> **Directions**:
From the records below, please repeat exactly the line that has "Definition UNIT_SECONDS : Z := 0.", the line that has "Definition hasFlag (flags", and every line between them, and nothing else.

START Source material

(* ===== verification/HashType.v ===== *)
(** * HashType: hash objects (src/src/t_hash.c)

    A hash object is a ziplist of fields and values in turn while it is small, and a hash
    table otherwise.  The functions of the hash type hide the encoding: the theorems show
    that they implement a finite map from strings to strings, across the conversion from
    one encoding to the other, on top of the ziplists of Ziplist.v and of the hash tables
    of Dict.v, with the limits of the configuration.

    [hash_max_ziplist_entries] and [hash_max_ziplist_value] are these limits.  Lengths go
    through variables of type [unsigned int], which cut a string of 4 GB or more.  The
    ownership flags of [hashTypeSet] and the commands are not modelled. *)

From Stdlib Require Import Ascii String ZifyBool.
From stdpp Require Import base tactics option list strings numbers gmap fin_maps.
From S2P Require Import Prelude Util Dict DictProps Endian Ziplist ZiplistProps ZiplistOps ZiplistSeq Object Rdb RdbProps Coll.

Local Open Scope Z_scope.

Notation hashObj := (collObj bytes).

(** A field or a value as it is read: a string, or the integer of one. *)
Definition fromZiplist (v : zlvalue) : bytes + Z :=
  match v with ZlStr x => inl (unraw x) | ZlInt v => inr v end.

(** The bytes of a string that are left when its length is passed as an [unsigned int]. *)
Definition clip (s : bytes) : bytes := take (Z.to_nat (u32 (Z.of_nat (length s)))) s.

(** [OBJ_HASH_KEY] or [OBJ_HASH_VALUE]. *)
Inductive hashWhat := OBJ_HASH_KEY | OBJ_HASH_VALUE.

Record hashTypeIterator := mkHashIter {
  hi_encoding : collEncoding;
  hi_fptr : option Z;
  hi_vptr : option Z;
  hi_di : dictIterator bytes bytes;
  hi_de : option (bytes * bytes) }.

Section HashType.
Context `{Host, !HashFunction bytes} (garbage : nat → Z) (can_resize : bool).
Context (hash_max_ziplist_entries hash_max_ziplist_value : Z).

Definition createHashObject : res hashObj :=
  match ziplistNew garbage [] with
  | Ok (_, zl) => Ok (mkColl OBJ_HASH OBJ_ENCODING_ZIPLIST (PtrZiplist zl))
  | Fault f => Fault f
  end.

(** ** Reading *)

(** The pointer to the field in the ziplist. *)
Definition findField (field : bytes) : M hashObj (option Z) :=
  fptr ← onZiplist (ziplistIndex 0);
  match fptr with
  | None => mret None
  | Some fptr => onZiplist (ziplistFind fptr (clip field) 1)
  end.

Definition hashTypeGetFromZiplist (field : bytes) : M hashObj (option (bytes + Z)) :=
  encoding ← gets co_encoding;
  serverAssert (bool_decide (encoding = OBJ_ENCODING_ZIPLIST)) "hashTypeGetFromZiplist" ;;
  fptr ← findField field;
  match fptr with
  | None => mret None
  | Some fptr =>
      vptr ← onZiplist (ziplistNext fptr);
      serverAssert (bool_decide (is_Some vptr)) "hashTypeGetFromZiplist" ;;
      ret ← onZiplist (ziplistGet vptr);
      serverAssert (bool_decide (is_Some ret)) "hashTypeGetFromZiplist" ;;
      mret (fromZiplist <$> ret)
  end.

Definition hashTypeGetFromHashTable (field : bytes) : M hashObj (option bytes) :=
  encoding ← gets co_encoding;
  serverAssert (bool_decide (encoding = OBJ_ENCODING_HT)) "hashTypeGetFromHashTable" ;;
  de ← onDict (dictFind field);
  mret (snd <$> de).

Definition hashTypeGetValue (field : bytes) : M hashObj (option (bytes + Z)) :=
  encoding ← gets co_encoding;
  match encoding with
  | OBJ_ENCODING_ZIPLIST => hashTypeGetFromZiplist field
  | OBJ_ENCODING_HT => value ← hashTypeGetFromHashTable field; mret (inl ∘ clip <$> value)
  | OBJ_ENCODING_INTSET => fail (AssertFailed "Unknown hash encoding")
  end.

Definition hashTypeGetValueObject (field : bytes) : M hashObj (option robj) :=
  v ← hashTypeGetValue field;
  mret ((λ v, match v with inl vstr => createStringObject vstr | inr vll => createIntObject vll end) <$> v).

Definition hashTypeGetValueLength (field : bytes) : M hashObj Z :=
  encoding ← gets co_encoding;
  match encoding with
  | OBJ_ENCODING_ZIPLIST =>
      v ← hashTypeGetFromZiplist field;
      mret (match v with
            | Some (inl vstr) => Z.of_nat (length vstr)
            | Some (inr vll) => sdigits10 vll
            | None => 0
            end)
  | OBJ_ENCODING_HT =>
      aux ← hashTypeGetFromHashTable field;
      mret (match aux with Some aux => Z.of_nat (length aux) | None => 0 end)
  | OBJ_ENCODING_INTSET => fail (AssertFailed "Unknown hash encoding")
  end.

END Source material
START Source material

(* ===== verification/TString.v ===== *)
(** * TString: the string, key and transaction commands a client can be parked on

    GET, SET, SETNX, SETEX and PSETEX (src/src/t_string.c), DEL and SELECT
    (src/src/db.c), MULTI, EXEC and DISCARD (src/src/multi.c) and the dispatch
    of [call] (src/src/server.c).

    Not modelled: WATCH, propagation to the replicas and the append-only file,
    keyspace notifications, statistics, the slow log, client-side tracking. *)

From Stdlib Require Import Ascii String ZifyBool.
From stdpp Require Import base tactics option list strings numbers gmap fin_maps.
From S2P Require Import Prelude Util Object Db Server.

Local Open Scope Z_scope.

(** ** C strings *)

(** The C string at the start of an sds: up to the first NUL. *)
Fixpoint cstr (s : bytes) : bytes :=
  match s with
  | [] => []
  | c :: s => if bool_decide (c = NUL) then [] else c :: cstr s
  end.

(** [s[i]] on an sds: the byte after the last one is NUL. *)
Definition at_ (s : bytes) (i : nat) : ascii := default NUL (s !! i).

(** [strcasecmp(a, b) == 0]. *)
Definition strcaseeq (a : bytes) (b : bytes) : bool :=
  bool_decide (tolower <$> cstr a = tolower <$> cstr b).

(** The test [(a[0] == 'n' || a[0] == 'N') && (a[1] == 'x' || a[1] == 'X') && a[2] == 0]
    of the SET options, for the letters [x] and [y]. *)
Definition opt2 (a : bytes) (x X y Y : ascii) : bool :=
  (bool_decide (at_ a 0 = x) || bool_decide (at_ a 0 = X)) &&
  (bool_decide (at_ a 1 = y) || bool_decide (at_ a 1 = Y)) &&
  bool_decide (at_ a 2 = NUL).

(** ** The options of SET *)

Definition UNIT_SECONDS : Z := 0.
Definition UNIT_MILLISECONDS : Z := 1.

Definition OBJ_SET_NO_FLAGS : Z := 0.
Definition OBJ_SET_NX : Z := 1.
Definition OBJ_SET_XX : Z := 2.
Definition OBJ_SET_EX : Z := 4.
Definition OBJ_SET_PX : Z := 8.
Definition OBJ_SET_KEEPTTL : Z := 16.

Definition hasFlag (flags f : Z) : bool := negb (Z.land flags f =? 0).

END Source material

> **Answer space**:
Definition UNIT_SECONDS : Z := 0.
Definition UNIT_MILLISECONDS : Z := 1.

Definition OBJ_SET_NO_FLAGS : Z := 0.
Definition OBJ_SET_NX : Z := 1.
Definition OBJ_SET_XX : Z := 2.
Definition OBJ_SET_EX : Z := 4.
Definition OBJ_SET_PX : Z := 8.
Definition OBJ_SET_KEEPTTL : Z := 16.

Definition hasFlag (flags f : Z) : bool := negb (Z.land flags f =? 0).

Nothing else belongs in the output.